Sonuç: Literatür eşliğinde hazırladığımız anket soruları ile üreme çağındaki kadın ve kadın sağlık çalışanlarının folik asit bilgi düzeyi ve sosyodemografik özellikler arasındaki ilişki incelenmiştir. Folik asit bilgi düzeyi ve farkındalığın yeterli düzeyde olmadığı ve üreme çağındaki kadınların folik asit farkındalığının arttırılması gerektiği sonucuna varılmıştır.

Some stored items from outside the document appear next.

(* ===== verification/LiveEvents.v ===== *)
(** * LiveEvents: from a stored message to the open event stream

    The composition of the SMTP receiver, the event bus ([src/events.rs]) and the stream of
    [src/api/sse.rs]: what a client that follows a mailbox sees when mail is stored. *)

From S2P Require Import Prelude Str Model UuidHex Config StoreSpec MailSpec MemoryStore MemoryStoreLaws MemoryClaims.
From S2P Require Import MemoryInbox SmtpCommands SmtpIo Regex Otp Mime Events SmtpSession SmtpSessionLaws.
From S2P Require Import Limits Attest Api ApiDownloads ApiMessages Delivery ApiPush.

(** ** The stream *)

Lemma sse_stream_events a items :
  sse_stream a items = retain (λ ev, bool_decide (ev_address ev = a)) (omap item_event items).
Proof.
  induction items as [|[ev|n] items IH]; cbn; [done| |exact IH]. case_bool_decide; cbn; by rewrite <-IH.
Qed.
Lemma sublist_retain_mono {A} (p : A → bool) (l k : list A) :
  l `sublist_of` k → retain p l `sublist_of` retain p k.
Proof. induction 1; cbn; [done| |]; destruct (p _); by try constructor. Qed.

(** A stream shows events of its mailbox alone, in order; all of them when it keeps up. *)
Lemma sse_stream_receives a sent items :
  receives sent items →
  sse_stream a items `sublist_of` retain (λ ev, bool_decide (ev_address ev = a)) sent ∧
  ((∀ n, Err n ∉ items) → sse_stream a items = retain (λ ev, bool_decide (ev_address ev = a)) sent).
Proof.
  intros [Hsub Hall]%receives_events. rewrite sse_stream_events. split; [by apply sublist_retain_mono|].
  intros Hn. rewrite (Hall Hn). f_equal. clear. induction sent as [|ev sent IH]; cbn; [done|by rewrite IH].
Qed.

Section live.
Context {S : Type} `{ML : MailLaws S} `{MailParser} `{RegexEngine}.
Variable config : Config.

(** One event per recipient: an address has at most one. *)
Lemma events_of_address a l saved :
  NoDup l → (length saved ≤ length l)%nat →
  let evs := retain (λ ev, bool_decide (ev_address ev = a)) (zip_with from_stored l saved) in
  (evs = [] ∧ a ∉ take (length saved) l) ∨
  ∃ i stored, l !! i = Some a ∧ saved !! i = Some stored ∧ evs = [from_stored a stored].
Proof.
  cbn zeta. revert saved. induction l as [|b l IH]; intros [|stored saved] Hnd Hl; cbn in *; try lia.
  - left. split; [done|apply not_elem_of_nil].
  - left. split; [done|apply not_elem_of_nil].
  - apply NoDup_cons in Hnd as [Hb Hnd].
    destruct (IH saved Hnd ltac:(lia)) as [[Hr Ha]|(i & st & Hi & Hs & Hr)]; rewrite Hr; case_bool_decide as Hab.
    + right. subst. by exists 0%nat, stored.
    + left. split; [done|]. apply not_elem_of_cons. split; [done|exact Ha].
    + exfalso. subst. apply Hb. by eapply list_elem_of_lookup_2.
    + right. by exists (Datatypes.S i), st.
Qed.

(** The event that announces message [n] of mailbox [a]. *)
Definition announcement (a : str) (n : Mail) : MailEvent :=
  mkMailEvent a (ml_id n) (ml_from n) (ml_subject n) (ml_received n)
    (negb (bool_decide (ml_files n = []))) (extract (ml_subject n) (ml_text n)).

Lemma from_stored_announces a n stored : shows a n stored → from_stored a stored = announcement a n.
Proof.
  intros [-> Hp]. unfold from_stored, announcement. cbn. f_equal. f_equal. apply bool_decide_ext.
  split; intros He.
  - rewrite He in Hp. apply Permutation_nil, map_eq_nil in Hp. exact Hp.
  - rewrite He in Hp. cbn in Hp. by apply Permutation_nil_r in Hp.
Qed.

(** C13: mail shows up live. A client that follows a mailbox while a message is stored sees
    at most one event, whoever else the message goes to: the event of the message that
    arrived in this very inbox, with its identifier, sender, subject, time of arrival,
    whether it has attachments and the one-time code found in it. It sees none only when
    the inbox is unchanged, the save having failed before it or the message not being for
    it, or when the channel told it that it missed events. *)
Theorem live_mail_announced raw (w : World S) a items :
  mail_wf (w_st w) → NoDup (rcpts (w_sess w)) →
  let m := accepted_message config raw (mail_from (w_sess w)) in
  let w' := (store_message config raw w).2 in
  receives (sent_since (EventBus_subscribe (w_bus w)) (w_bus w')) items →
  match sse_stream a items with
  | [] => mail (w_st w').1 a = mail (w_st w).1 a ∨ ∃ missed, Err missed ∈ items
  | [ev] => ∃ n, arrived m a (w_st w) (w_st w') n ∧ ev = announcement a n
  | _ => False
  end.
Proof.
  intros Hw Hnd. cbn zeta. destruct (store_message_events config raw w Hw Hnd) as (_ & saved & Hout & Hin & -> & Hl & _).
  unfold sent_since, EventBus_subscribe. rewrite drop_app_length. intros [Hsub Hall]%(sse_stream_receives a).
  destruct (events_of_address a _ saved Hnd Hl) as [[He Ha]|(i & stored & Hi & Hs & He)]; rewrite He in Hsub, Hall.
  - apply sublist_nil_r in Hsub as ->. left. by apply Hout.
  - destruct (decide (sse_stream a items = [])) as [Hnil|Hne].
    + rewrite Hnil in *. right. destruct (decide (Exists (λ x, item_event x = None) items)) as [Hx|Hx].
      * apply Exists_exists in Hx as ([ev|k] & Hk & Hn); [done|]. by exists k.
      * exfalso. discriminate Hall. intros k Hk. apply Hx, Exists_exists. by exists (Err k).
    + destruct (sse_stream a items) as [|ev l]; [done|].
      inversion Hsub as [|? ? ? Hn|? ? ? Hn]; subst; apply sublist_nil_r in Hn; [|done]. subst.
      destruct (Hin i a stored Hi Hs) as (n & Harr & Hsh). exists n. split; [done|].
      by apply from_stored_announces.
Qed.
End live.

(** ** A concrete run *)

#[local] Existing Instances demo_parser reference_engine.

Definition demo_storing : World MemoryStore := (store_message Config_default (lit "hi" ++ crlf) demo_receiving).2.
Definition demo_items : list (result MailEvent Z) :=
  map Ok (sent_since (EventBus_subscribe (w_bus demo_receiving)) (w_bus demo_storing)).

Lemma live_mail_announced_witness :
  ∃ ev n, sse_stream demo_box demo_items = [ev] ∧ ev = announcement demo_box n ∧
    arrived (accepted_message Config_default (lit "hi" ++ crlf) (Some (lit "s@y.io"))) demo_box
      (w_st demo_receiving) (w_st demo_storing) n.
Proof.
  assert (receives (sent_since (EventBus_subscribe (w_bus demo_receiving)) (w_bus demo_storing)) demo_items) as Hr.
  { unfold demo_items. induction (sent_since _ _); by constructor. }
  pose proof (live_mail_announced Config_default (lit "hi" ++ crlf) demo_receiving demo_box demo_items
    demo_receiving_wf ltac:(apply NoDup_singleton) Hr) as Hl.
  assert (length (sse_stream demo_box demo_items) = 1%nat) as Hlen by (vm_compute; reflexivity).
  destruct (sse_stream demo_box demo_items) as [|ev [|]]; try discriminate Hlen.
  destruct Hl as (n & Ha & He). exists ev, n. split; [reflexivity|]. split; [exact He|exact Ha].
Defined.
Record Response := mkResponse {
  rs_status : Z;
  rs_headers : list (str * str);
  rs_body : Json;
}.
(** [HeaderMap::insert]: the value replaces those of the same name. *)
Definition header_insert (name value : str) (h : list (str * str)) : list (str * str) :=
  retain (λ x, negb (bool_decide (x.1 = name))) h ++ [(name, value)].
(** [HeaderMap::extend] with a map of one value per name. *)
Definition header_extend (new h : list (str * str)) : list (str * str) :=
  foldl (λ h x, header_insert x.1 x.2 h) h new.
(** [(status, Json(body)).into_response()]. *)
Definition json_response (status : Z) (body : Json) : Response :=
  mkResponse status [(lit "content-type", lit "application/json")] body.
Definition error_body (m : str) : Json := JObject [(lit "error", JString m)].

Definition into_response (e : ApiError) : Response :=
  match e with
  | NotFound m => json_response 404 (error_body m)
  | Conflict m => json_response 409 (error_body m)
  | BadRequest m => json_response 400 (error_body m)
  | Unauthorized m =>
      let response := json_response 401 (error_body m) in
      mkResponse (rs_status response)
        (header_insert (lit "www-authenticate") (lit "Bearer") (rs_headers response)) (rs_body response)
  | TooManyRequests m => json_response 429 (error_body m)
  | ServiceUnavailable m => json_response 503 (error_body m)
  | Coded status code message =>
      json_response status (JObject [(lit "error", JString message); (lit "code", JString code)])
  | Internal _ => json_response 500 (error_body (lit "internal server error"))
  end.

Inductive GovernorError :=
| GTooManyRequests (wait_time : Z) (headers : option (list (str * str)))
| UnableToExtractKey
| GOther (code : Z) (msg : option str) (headers : option (list (str * str))).

Section responses.
Context `{HeaderValue}.

Definition governor_error_response (e : GovernorError) : Response :=
  match e with
  | GTooManyRequests wait_time headers =>
      let response := json_response 429
        (error_body (lit "rate limit exceeded, retry in " ++ fmt_int wait_time ++ lit "s")) in
      let h := match header_from_str (fmt_int wait_time) with
               | Some value => header_insert (lit "retry-after") value (rs_headers response)
               | None => rs_headers response
               end in
      mkResponse (rs_status response) (header_extend (default [] headers) h) (rs_body response)
  | UnableToExtractKey => json_response 500 (error_body (lit "could not determine client address"))
  | GOther code msg headers =>
      let response := json_response code (error_body (default (lit "request rejected") msg)) in
      mkResponse (rs_status response) (header_extend (default [] headers) (rs_headers response))
        (rs_body response)
  end.
End responses.

(** ** Service endpoints *)

Definition health : Response := json_response 200 (JObject [(lit "status", JString (lit "ok"))]).

(** A [TierPolicy] as serde writes it. *)
Definition tier_json (t : TierPolicy) : Json :=
  JObject [(lit "active_mailboxes", JNumber (active_mailboxes t));
           (lit "max_lifetime_seconds", JNumber (max_lifetime_seconds t));
           (lit "custom_local_parts", JBool (custom_local_parts t));
           (lit "domain_count", JNumber (domain_count t));
           (lit "custom_domains", JBool (custom_domains t))].

Definition capabilities (config : Config) : Response :=
  json_response 200 (JObject
    [(lit "apns_push", JBool (apns_configured config));
     (lit "web_push", JBool (push_configured config));
     (lit "custom_domains", JBool (custom_domains_enabled config));
     (lit "attestation", JObject
        [(lit "supported", JBool (app_attest_configured config));
         (lit "required", JBool (client_attestation_required config))]);
     (lit "entitlements", JObject
        [(lit "enforced", JBool (entitlements_enforced config));
         (lit "free", tier_json (free_tier config));
         (lit "pro", tier_json (pro_tier config))])]).

Definition ready {S} `{Store S} : M (App S) ApiError Response :=
  r ← store_try ping;
  match r with
  | Err _ => throw (ServiceUnavailable (lit "store unavailable"))
  | Ok _ => mret (json_response 200 (JObject [(lit "status", JString (lit "ready"))]))
  end.

(** [AppState::new]: the world of the handlers and the purchase verifier, if any;
    [verifier] is [RevenueCatVerifier::new], which builds an HTTP client. *)
Definition AppState_new {S V} (st : S * Env) (config : Config)
    (verifier : str → str → result V anyhow) : App S * option V :=
  (mkApp st (from_config config) ChallengeStore_default,
   match revenuecat_secret_key config with
   | Some key =>
       match verifier key (revenuecat_entitlement_id config) with
       | Ok v => Some v
       | Err _ => None
       end
   | None => None
   end).

(** ** What a router must serve *)

(** The operations of [openapi.json], in its order: the identifier, the method, the path. *)
Definition openapi_operations : list (str * (Method * str)) :=
  [(lit "healthCheck", (GET, lit "/healthz"));
   (lit "readinessCheck", (GET, lit "/readyz"));
   (lit "getCapabilities", (GET, lit "/api/capabilities"));
   (lit "listDomains", (GET, lit "/api/domains"));
   (lit "createAddress", (POST, lit "/api/addresses"));
   (lit "getMailbox", (GET, lit "/api/addresses/{address}"));
   (lit "deleteMailbox", (DELETE, lit "/api/addresses/{address}"));
   (lit "extendMailbox", (POST, lit "/api/addresses/{address}/extend"));
   (lit "rotateOwnerToken", (POST, lit "/api/addresses/{address}/rotate"));
   (lit "listMessages", (GET, lit "/api/addresses/{address}/messages"));
   (lit "clearInbox", (DELETE, lit "/api/addresses/{address}/messages"));
   (lit "getMessage", (GET, lit "/api/addresses/{address}/messages/{id}"));
   (lit "deleteMessage", (DELETE, lit "/api/addresses/{address}/messages/{id}"));
   (lit "markMessageRead", (POST, lit "/api/addresses/{address}/messages/{id}/read"));
   (lit "getRawMessage", (GET, lit "/api/addresses/{address}/messages/{id}/raw"));
   (lit "getAttachment", (GET, lit "/api/addresses/{address}/messages/{id}/attachments/{attachment_id}"));
   (lit "getPushConfig", (GET, lit "/api/push/config"));
   (lit "getVapidPublicKey", (GET, lit "/api/push/vapid-public-key"));
   (lit "subscribePush", (POST, lit "/api/addresses/{address}/subscriptions"));
   (lit "unsubscribePush", (DELETE, lit "/api/addresses/{address}/subscriptions"));
   (lit "createCustomDomain", (POST, lit "/api/custom-domains"));
   (lit "getCustomDomain", (GET, lit "/api/custom-domains/{domain}"));
   (lit "deleteCustomDomain", (DELETE, lit "/api/custom-domains/{domain}"));
   (lit "verifyCustomDomain", (POST, lit "/api/custom-domains/{domain}/verify"));
   (lit "streamEvents", (GET, lit "/api/addresses/{address}/events"));
   (lit "verifyEntitlements", (POST, lit "/api/entitlements/verify"));
   (lit "clientChallenge", (POST, lit "/api/client/challenge"));
   (lit "clientAttest", (POST, lit "/api/client/attest"));
   (lit "clientAssert", (POST, lit "/api/client/assert"))].
(* ===== verification/Pages.v ===== *)
(** * Pages: the documentation and the legal pages ([src/api/docs.rs], [src/api/legal.rs])

    What the five static routes answer. The files embedded at compile time are the class
    [Embedded]; the page that loads the API reference is written in the source. *)

From S2P Require Import Prelude Str.

(** [include_str!] of [openapi.json] and of the files of [legal/]. *)
Class Embedded := {
  OPENAPI_JSON : str;
  TOS_HTML : str;
  PRIVACY_HTML : str;
  SUPPORT_HTML : str;
}.

(** The lines of the page, a backquote standing for the double quote. *)
Definition DOCS_HTML : str :=
  map (λ c, if c =? 96 then 34 else c) (concat (map (λ l, l ++ [10])
    [lit "<!doctype html>";
     lit "<html lang=`en`>";
     lit "  <head>";
     lit "    <title>anony-mail API</title>";
     lit "    <meta charset=`utf-8` />";
     lit "    <meta name=`viewport` content=`width=device-width, initial-scale=1` />";
     lit "  </head>";
     lit "  <body>";
     lit "    <div id=`app`></div>";
     lit "    <script src=`https://cdn.jsdelivr.net/npm/@scalar/api-reference`></script>";
     lit "    <script>";
     lit "      Scalar.createApiReference('#app', {";
     lit "        url: '/openapi.json',";
     lit "        servers: [{ url: window.location.origin, description: 'This instance' }],";
     lit "        agent: { disabled: true },";
     lit "      });";
     lit "    </script>";
     lit "  </body>";
     lit "</html>"])).

Record Page := mkPage { pg_content_type : str; pg_body : str }.

(** [axum::response::Html] *)
Definition Html (body : str) : Page := mkPage (lit "text/html; charset=utf-8") body.

Section pages.
Context `{Embedded}.

Definition docs : Page := Html DOCS_HTML.
Definition openapi : Page := mkPage (lit "application/json; charset=utf-8") OPENAPI_JSON.
Definition tos : Page := Html TOS_HTML.
Definition privacy : Page := Html PRIVACY_HTML.
Definition support : Page := Html SUPPORT_HTML.

(** The reference page reads the document this very server publishes. *)
Lemma docs_loads_openapi :
  is_Some (find_sub (lit "url: '/openapi.json'") (pg_body docs)) ∧
  pg_content_type openapi = lit "application/json; charset=utf-8".
Proof. split; [vm_compute; by eexists|done]. Qed.
End pages.
(** * Insights dashboard: the data layer of [script.js]

    A shallow embedding of the coordinate normaliser, the display helper, the
    occurrence normaliser and the two aggregators of [script.js], together
    with the promise plumbing of its fetchers, and the properties the
    specification states about them.

    Conventions of the embedding.
    - A property that may be absent ([r.family], [r.eventDate], ...) is an
      [option]: [None] is JavaScript's [undefined].
    - Strings are [string]; a string is truthy when it is not empty.
    - Integer-valued numbers (counts, indices, calendar fields) are [Z].
      Where the source computes with fractions ([n / 100], [n * 0.8]) the
      value is a rational [Q]; where it compares and clamps arbitrary numbers
      the type [number] adds the three non-finite values.
    - An [async] function returns a [Promise]: the settled outcome of the
      call, fulfilled with a value or rejected with an exception. *)

From Stdlib Require Import ZArith QArith Qround Qminmax.
From Stdlib Require Import List String Ascii Bool Lia Lqa.
From Stdlib Require Import Sorted Permutation DecimalString.
From Stdlib Require Import DecimalPos.
From Stdlib Require DecimalFacts.
Import ListNotations.

Set Warnings "-register-all".

Open Scope Z_scope.
Open Scope string_scope.
Open Scope list_scope.

Infix "+++" := String.append (right associativity, at level 60).

(** ** JavaScript primitives *)

(** [String(n)] for an integer-valued number: its decimal digits, after a
    minus sign when it is negative.  This is the text of the double below
    [2^53] in magnitude, where every integer is a double; the counts,
    lengths, indices and calendar fields it is applied to lie there. *)
Definition Number_toString (n : Z) : string :=
  NilZero.string_of_int (Z.to_int n).

(** [Boolean(s)] for a string property that may be absent. *)
Definition truthy (o : option string) : bool :=
  match o with
  | Some s => negb (String.eqb s "")
  | None => false
  end.

(** [Boolean(n)] for an integer property that may be absent. *)
Definition truthyZ (o : option Z) : bool :=
  match o with
  | Some n => negb (Z.eqb n 0)
  | None => false
  end.

(** [Boolean(q)] for a fractional property that may be absent. *)
Definition truthyQ (o : option Q) : bool :=
  match o with
  | Some q => negb (Qeq_bool q 0)
  | None => false
  end.

(** [a || b] on optional strings: the first operand when truthy. *)
Definition or_else (a b : option string) : option string :=
  if truthy a then a else b.

Definition or_elseQ (a b : option Q) : option Q :=
  if truthyQ a then a else b.

(** [xs.filter(Boolean)] on a list of optional strings. *)
Fixpoint filter_Boolean (xs : list (option string)) : list string :=
  match xs with
  | [] => []
  | Some s :: rest =>
      if negb (String.eqb s "") then s :: filter_Boolean rest
      else filter_Boolean rest
  | None :: rest => filter_Boolean rest
  end.

(** [s.padStart(2, "0")]. *)
Definition padStart2 (s : string) : string :=
  match s with
  | EmptyString => "00"
  | String c EmptyString => String "0" (String c EmptyString)
  | _ => s
  end.

(** [xs.join(sep)]. *)
Fixpoint join (sep : string) (xs : list string) : string :=
  match xs with
  | [] => ""
  | [x] => x
  | x :: rest => x +++ sep +++ join sep rest
  end.

(** [s.toLowerCase()] on the ASCII letters.  No character outside ASCII
    lower-cases to one of the letters of "actinopterygii", so the comparison
    the source makes with that word is not affected by the restriction. *)
Definition lower_ascii (c : ascii) : ascii :=
  let n := nat_of_ascii c in
  if (Nat.leb 65 n && Nat.leb n 90)%bool then ascii_of_nat (n + 32) else c.

Fixpoint toLowerCase (s : string) : string :=
  match s with
  | EmptyString => EmptyString
  | String c rest => String (lower_ascii c) (toLowerCase rest)
  end.
(** ** Checkpoint and rotation *)







(** ** Names made from millisecond timestamps *)

Lemma no_dot_app (s1 s2 : string) :
  no_dot (String.append s1 s2) = no_dot s1 && no_dot s2.
Proof.
  induction s1 as [| ch s1 IH]; simpl; [reflexivity |].
  rewrite IH. apply andb_assoc.
Qed.

Lemma pretty_N_char_no_dot (x : N) : Ascii.eqb (pretty_N_char x) "." = false.
Proof. unfold pretty_N_char. repeat case_match; reflexivity. Qed.

Lemma no_dot_pretty_N_go (x : N) : forall s : string,
  no_dot s = true -> no_dot (pretty_N_go x s) = true.
Proof.
  induction (N.lt_wf_0 x) as [x _ IH]; intros s Hs.
  destruct (N.eq_0_gt_0_cases x) as [-> | Hpos].
  - rewrite pretty_N_go_0. exact Hs.
  - rewrite pretty_N_go_step by exact Hpos. apply IH.
    + apply N.div_lt; [exact Hpos | reflexivity].
    + simpl. rewrite pretty_N_char_no_dot, Hs. reflexivity.
Qed.

Lemma no_dot_pretty_N (x : N) : no_dot (pretty x) = true.
Proof.
  unfold pretty, pretty_N. destruct (decide (x = 0%N)); [reflexivity |].
  apply no_dot_pretty_N_go. reflexivity.
Qed.

Lemma no_dot_pretty_Z (x : Z) : no_dot (pretty x) = true.
Proof.
  destruct x as [| p | p]; [reflexivity | apply (no_dot_pretty_N (Npos p)) |].
  change (pretty (Zneg p)) with (String.append "-" (pretty (Npos p))).
  rewrite no_dot_app, (no_dot_pretty_N (Npos p)). reflexivity.
Qed.

Lemma prefix_length (n h : string) :
  String.prefix n h = true -> (String.length n <= String.length h)%nat.
Proof.
  revert h. induction n as [| ch n IH]; intros h; simpl; [lia |].
  destruct h as [| ch' h]; simpl; [discriminate |].
  destruct (Ascii.ascii_dec ch ch'); [| discriminate].
  intros H. apply IH in H. lia.
Qed.

Lemma prefix_same_length (n h : string) :
  String.prefix n h = true -> String.length n = String.length h -> n = h.
Proof.
  revert h. induction n as [| ch n IH]; intros h; simpl.
  - destruct h; [reflexivity | discriminate].
  - destruct h as [| ch' h]; simpl; [discriminate |].
    destruct (Ascii.ascii_dec ch ch') as [-> |]; [| discriminate].
    intros H Hl. f_equal. apply IH; [exact H | lia].
Qed.

Lemma includes_short (h n : string) :
  (String.length h < String.length n)%nat -> includes h n = false.
Proof.
  induction h as [| ch h IH]; intros Hl; cbn [includes].
  - destruct (String.prefix n EmptyString) eqn:E; [| reflexivity].
    apply prefix_length in E. lia.
  - destruct (String.prefix n (String ch h)) eqn:E.
    + apply prefix_length in E. lia.
    + simpl. apply IH. simpl in Hl. lia.
Qed.

Lemma prefix_cons (ch ch' : ascii) (n h : string) :
  String.prefix (String ch n) (String ch' h)
  = if Ascii.ascii_dec ch ch' then String.prefix n h else false.
Proof. reflexivity. Qed.

Lemma append_cons (ch : ascii) (s t : string) :
  String.append (String ch s) t = String ch (String.append s t).
Proof. reflexivity. Qed.

Lemma append_nil (t : string) : String.append EmptyString t = t.
Proof. reflexivity. Qed.

(** A needle with a dot at position [length digits] is no prefix of a text
    whose first dot comes later. *)
Lemma prefix_dot_mismatch (digits rest : string) : forall q t : string,
  no_dot q = true -> (String.length digits < String.length q)%nat ->
  String.prefix (String.append digits (String "." rest)) (String.append q t) = false.
Proof.
  induction digits as [| x digits IH]; intros q t Hq Hl;
    (destruct q as [| ch q]; [simpl in Hl; lia |]);
    cbn [no_dot] in Hq; apply andb_true_iff in Hq as [Hch Hq];
    rewrite ?append_cons, ?append_nil, prefix_cons.
  - destruct (Ascii.ascii_dec "." ch) as [<- |]; [simpl in Hch; discriminate | reflexivity].
  - destruct (Ascii.ascii_dec x ch); [| reflexivity].
    apply IH; [exact Hq | simpl in Hl; lia].
Qed.

Lemma append_same_length_inj (s1 s2 t : string) :
  String.length s1 = String.length s2 ->
  String.append s1 t = String.append s2 t -> s1 = s2.
Proof.
  revert s2. induction s1 as [| ch s1 IH]; intros [| ch' s2] Hl H;
    try discriminate; [reflexivity |].
  simpl in H. injection H as -> H. f_equal. apply IH; [simpl in Hl; lia | exact H].
Qed.

Lemma append_length (s1 s2 : string) :
  String.length (String.append s1 s2) = (String.length s1 + String.length s2)%nat.
Proof. induction s1 as [| ch s1 IH]; simpl; [reflexivity | rewrite IH; reflexivity]. Qed.

Lemma string_app_assoc (s1 s2 s3 : string) :
  String.append (String.append s1 s2) s3 = String.append s1 (String.append s2 s3).
Proof.
  induction s1 as [| ch s1 IH]; [reflexivity |].
  rewrite !append_cons, IH. reflexivity.
Qed.

(** In front of the name of the archived file, nothing matches. *)
Lemma includes_skip_prefix (p digits_a digits_b : string) :
  no_dot p = true -> no_dot digits_a = true ->
  String.length digits_a = String.length digits_b ->
  includes (String.append p (String.append digits_a ".json"))
           (String.append digits_b ".json")
  = includes (String.append digits_a ".json") (String.append digits_b ".json").
Proof.
  intros Hp Ha Hl. induction p as [| ch p IH]; [reflexivity |].
  pose proof Hp as Hp'. simpl in Hp'. apply andb_true_iff in Hp' as [_ Hp'].
  rewrite <- string_app_assoc.
  change (String.append digits_b ".json") with (String.append digits_b (String "." "json")).
  change (String.append (String.append (String ch p) digits_a) ".json")
    with (String ch (String.append (String.append p digits_a) ".json")).
  cbn [includes].
  change (String ch (String.append (String.append p digits_a) ".json"))
    with (String.append (String.append (String ch p) digits_a) ".json").
  rewrite prefix_dot_mismatch.
  - simpl orb. rewrite string_app_assoc. apply (IH Hp').
  - rewrite no_dot_app, Hp, Ha. reflexivity.
  - rewrite append_length. simpl. lia.
Qed.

Toplumsal düzeyde bu farkındalığı arttırmak için, halkın ilk etapta ulaşacağı sağlık personelleri olan aile hekimleri, ebe veya hemşirelerin hastaları bilgilendirmeleri gerekir. Basın yayın kuruluşları ve sosyal medya üzerinden   kampanya ve tanıtımlar düzenlenerek prekonsepsiyonel dönemde uygun periyotlarda ve   yeterli dozda folik asit kullanımının nöral tüp defekti, spina bifida gibi doğumsal anomalileri önleyebileceği anlatılmalıdır. Böylece toplumun bilinçlendirilmesi ile daha sağlıklı nesillerin oluşumuna katkı sağlanmalıdır.